Your task
Starting with the first line below, reproduce each line exactly until you have included the one bearing "user table is".
*** Materials provided Section Begins ***
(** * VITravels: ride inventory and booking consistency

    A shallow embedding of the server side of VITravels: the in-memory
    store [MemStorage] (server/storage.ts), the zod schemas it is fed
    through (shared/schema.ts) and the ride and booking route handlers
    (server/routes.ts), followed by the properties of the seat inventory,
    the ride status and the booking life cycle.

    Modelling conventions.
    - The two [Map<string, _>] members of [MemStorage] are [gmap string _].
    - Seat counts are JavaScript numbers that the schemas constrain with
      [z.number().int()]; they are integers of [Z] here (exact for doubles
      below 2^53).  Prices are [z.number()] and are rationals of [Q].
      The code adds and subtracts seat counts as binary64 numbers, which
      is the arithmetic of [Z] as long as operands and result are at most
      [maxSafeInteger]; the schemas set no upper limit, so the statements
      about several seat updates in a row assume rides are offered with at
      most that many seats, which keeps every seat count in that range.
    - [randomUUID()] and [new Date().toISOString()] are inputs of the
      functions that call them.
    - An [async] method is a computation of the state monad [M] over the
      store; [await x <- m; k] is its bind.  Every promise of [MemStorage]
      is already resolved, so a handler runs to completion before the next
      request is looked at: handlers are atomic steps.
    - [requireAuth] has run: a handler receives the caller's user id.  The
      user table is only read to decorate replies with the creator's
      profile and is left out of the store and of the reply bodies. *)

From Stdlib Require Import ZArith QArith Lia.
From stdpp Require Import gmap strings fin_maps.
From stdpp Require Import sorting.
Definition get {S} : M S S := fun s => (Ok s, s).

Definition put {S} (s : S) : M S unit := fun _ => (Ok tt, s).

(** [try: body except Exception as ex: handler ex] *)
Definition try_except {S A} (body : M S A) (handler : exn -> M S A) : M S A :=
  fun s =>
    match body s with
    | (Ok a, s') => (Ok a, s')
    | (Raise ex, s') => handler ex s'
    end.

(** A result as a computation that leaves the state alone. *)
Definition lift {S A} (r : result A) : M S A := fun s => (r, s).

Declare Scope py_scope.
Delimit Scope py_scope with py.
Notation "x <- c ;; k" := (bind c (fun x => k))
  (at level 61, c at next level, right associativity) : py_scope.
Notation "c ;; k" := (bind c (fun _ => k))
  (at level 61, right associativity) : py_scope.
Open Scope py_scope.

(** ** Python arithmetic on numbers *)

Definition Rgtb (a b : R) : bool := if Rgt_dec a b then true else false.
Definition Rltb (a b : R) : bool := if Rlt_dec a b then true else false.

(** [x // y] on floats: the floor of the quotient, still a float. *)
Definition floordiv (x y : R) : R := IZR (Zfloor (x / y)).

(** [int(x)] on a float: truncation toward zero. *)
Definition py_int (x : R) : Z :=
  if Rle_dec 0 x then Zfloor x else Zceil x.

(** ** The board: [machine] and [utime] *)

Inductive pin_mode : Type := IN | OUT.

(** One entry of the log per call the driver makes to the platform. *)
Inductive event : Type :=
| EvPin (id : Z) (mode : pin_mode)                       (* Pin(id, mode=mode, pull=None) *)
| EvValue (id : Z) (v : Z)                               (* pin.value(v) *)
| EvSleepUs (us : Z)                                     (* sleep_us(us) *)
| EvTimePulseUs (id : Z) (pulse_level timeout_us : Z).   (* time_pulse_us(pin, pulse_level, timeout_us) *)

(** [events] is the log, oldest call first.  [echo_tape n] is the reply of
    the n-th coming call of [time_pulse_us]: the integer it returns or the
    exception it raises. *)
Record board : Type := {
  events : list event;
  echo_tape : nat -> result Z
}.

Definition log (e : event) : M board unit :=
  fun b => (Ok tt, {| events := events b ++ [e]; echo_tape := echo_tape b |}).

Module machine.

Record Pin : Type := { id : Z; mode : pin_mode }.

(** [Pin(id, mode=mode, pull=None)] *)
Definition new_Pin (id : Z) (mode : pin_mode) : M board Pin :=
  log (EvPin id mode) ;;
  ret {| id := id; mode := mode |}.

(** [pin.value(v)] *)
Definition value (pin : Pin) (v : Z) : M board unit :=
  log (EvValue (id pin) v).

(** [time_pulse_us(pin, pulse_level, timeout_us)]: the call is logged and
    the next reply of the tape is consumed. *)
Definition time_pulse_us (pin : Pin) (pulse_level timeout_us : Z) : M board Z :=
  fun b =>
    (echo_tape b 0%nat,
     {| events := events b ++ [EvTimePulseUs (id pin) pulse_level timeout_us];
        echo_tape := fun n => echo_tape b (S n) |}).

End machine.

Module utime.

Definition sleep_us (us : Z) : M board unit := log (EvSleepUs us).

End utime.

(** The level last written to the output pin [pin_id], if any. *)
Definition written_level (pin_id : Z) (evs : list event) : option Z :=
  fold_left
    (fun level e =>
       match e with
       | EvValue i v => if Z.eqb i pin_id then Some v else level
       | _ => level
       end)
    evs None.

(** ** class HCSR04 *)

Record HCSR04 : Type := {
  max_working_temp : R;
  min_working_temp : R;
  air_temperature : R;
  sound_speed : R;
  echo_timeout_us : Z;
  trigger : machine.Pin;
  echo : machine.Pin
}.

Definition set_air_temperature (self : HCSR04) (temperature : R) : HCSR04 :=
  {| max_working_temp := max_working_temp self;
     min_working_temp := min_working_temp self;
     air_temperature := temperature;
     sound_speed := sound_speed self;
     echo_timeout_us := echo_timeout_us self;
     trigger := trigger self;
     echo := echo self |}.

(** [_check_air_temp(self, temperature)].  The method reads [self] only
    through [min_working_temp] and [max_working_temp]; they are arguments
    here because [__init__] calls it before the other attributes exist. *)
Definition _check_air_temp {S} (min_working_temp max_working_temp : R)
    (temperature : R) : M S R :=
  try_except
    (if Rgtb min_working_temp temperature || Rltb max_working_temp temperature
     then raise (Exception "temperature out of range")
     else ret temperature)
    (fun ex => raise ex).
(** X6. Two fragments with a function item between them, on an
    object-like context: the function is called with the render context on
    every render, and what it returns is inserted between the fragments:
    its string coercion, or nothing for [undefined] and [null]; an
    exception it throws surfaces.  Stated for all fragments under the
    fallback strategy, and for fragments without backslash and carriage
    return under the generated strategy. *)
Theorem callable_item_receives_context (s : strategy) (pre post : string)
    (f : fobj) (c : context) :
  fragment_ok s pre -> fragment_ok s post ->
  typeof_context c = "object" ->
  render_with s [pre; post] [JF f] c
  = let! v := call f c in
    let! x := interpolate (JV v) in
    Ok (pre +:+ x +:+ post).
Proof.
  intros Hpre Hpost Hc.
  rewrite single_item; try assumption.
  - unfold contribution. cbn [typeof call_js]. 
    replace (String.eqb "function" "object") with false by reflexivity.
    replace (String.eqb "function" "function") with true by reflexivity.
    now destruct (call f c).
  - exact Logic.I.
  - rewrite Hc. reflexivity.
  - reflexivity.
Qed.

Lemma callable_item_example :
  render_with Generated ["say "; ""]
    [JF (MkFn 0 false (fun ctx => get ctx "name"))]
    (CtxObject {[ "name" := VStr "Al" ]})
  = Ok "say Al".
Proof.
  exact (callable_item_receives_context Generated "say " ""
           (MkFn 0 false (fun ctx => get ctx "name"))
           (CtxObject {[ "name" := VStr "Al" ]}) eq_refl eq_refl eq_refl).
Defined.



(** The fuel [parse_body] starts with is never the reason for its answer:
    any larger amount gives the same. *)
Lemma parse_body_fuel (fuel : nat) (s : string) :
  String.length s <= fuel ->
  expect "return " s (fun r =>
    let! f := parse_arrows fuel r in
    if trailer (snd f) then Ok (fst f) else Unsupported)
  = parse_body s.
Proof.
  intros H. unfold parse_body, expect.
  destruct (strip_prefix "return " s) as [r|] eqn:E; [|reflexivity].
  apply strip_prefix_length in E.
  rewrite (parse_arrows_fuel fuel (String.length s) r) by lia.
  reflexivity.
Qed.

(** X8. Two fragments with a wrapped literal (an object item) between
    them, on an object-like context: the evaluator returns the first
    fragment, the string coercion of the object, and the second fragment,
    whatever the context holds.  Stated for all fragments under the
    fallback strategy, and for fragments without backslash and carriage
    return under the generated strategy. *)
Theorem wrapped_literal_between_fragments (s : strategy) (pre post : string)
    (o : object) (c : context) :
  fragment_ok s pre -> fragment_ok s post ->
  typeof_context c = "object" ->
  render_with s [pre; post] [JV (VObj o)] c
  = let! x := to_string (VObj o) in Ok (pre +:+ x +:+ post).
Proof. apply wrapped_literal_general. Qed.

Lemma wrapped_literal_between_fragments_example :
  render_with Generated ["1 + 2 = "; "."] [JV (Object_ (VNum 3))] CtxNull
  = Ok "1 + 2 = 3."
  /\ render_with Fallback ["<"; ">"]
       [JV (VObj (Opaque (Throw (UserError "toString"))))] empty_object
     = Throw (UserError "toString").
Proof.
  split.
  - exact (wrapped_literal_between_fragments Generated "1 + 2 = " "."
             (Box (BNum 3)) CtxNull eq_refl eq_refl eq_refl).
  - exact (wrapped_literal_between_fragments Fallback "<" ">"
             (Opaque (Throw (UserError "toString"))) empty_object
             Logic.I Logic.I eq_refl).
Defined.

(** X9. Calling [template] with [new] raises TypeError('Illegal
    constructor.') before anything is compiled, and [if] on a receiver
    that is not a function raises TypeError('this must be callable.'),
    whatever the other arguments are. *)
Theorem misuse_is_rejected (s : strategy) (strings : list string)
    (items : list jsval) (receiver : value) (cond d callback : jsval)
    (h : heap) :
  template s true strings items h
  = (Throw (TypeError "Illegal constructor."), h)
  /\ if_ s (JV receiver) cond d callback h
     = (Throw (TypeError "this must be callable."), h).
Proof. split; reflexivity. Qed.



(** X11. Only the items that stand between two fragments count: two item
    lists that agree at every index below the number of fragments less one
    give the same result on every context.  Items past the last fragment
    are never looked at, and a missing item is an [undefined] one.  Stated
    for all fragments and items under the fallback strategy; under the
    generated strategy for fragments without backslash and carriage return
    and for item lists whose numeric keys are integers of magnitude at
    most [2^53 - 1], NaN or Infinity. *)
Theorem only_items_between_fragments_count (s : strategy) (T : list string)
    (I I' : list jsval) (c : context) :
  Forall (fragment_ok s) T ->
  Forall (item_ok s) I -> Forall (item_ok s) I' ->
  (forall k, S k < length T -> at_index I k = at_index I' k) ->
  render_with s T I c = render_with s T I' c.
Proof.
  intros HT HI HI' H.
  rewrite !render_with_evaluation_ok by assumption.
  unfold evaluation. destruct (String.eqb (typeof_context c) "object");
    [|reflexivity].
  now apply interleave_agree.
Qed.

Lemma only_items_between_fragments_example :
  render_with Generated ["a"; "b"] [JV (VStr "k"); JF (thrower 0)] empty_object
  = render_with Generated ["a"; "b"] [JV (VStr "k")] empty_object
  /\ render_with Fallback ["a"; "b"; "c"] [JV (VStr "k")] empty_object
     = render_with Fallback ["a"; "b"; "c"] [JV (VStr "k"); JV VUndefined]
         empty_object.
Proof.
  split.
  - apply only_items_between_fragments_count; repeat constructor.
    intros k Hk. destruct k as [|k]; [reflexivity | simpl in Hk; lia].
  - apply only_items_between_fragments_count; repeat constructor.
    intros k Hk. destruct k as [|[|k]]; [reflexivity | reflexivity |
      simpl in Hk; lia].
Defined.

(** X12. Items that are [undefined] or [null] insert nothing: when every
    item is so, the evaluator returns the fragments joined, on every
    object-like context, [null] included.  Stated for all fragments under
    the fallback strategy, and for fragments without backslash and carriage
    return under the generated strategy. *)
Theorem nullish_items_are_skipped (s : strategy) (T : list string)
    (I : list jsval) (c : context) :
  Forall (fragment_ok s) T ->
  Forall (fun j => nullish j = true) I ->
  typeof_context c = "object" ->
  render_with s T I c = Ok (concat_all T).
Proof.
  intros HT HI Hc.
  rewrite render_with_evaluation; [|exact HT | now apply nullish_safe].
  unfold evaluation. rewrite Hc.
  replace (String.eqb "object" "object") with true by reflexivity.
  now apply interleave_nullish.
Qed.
*** Materials provided Section Ends ***
Solved exercise
(** * VITravels: ride inventory and booking consistency

    A shallow embedding of the server side of VITravels: the in-memory
    store [MemStorage] (server/storage.ts), the zod schemas it is fed
    through (shared/schema.ts) and the ride and booking route handlers
    (server/routes.ts), followed by the properties of the seat inventory,
    the ride status and the booking life cycle.

    Modelling conventions.
    - The two [Map<string, _>] members of [MemStorage] are [gmap string _].
    - Seat counts are JavaScript numbers that the schemas constrain with
      [z.number().int()]; they are integers of [Z] here (exact for doubles
      below 2^53).  Prices are [z.number()] and are rationals of [Q].
      The code adds and subtracts seat counts as binary64 numbers, which
      is the arithmetic of [Z] as long as operands and result are at most
      [maxSafeInteger]; the schemas set no upper limit, so the statements
      about several seat updates in a row assume rides are offered with at
      most that many seats, which keeps every seat count in that range.
    - [randomUUID()] and [new Date().toISOString()] are inputs of the
      functions that call them.
    - An [async] method is a computation of the state monad [M] over the
      store; [await x <- m; k] is its bind.  Every promise of [MemStorage]
      is already resolved, so a handler runs to completion before the next
      request is looked at: handlers are atomic steps.
    - [requireAuth] has run: a handler receives the caller's user id.  The
      user table is only read to decorate replies with the creator's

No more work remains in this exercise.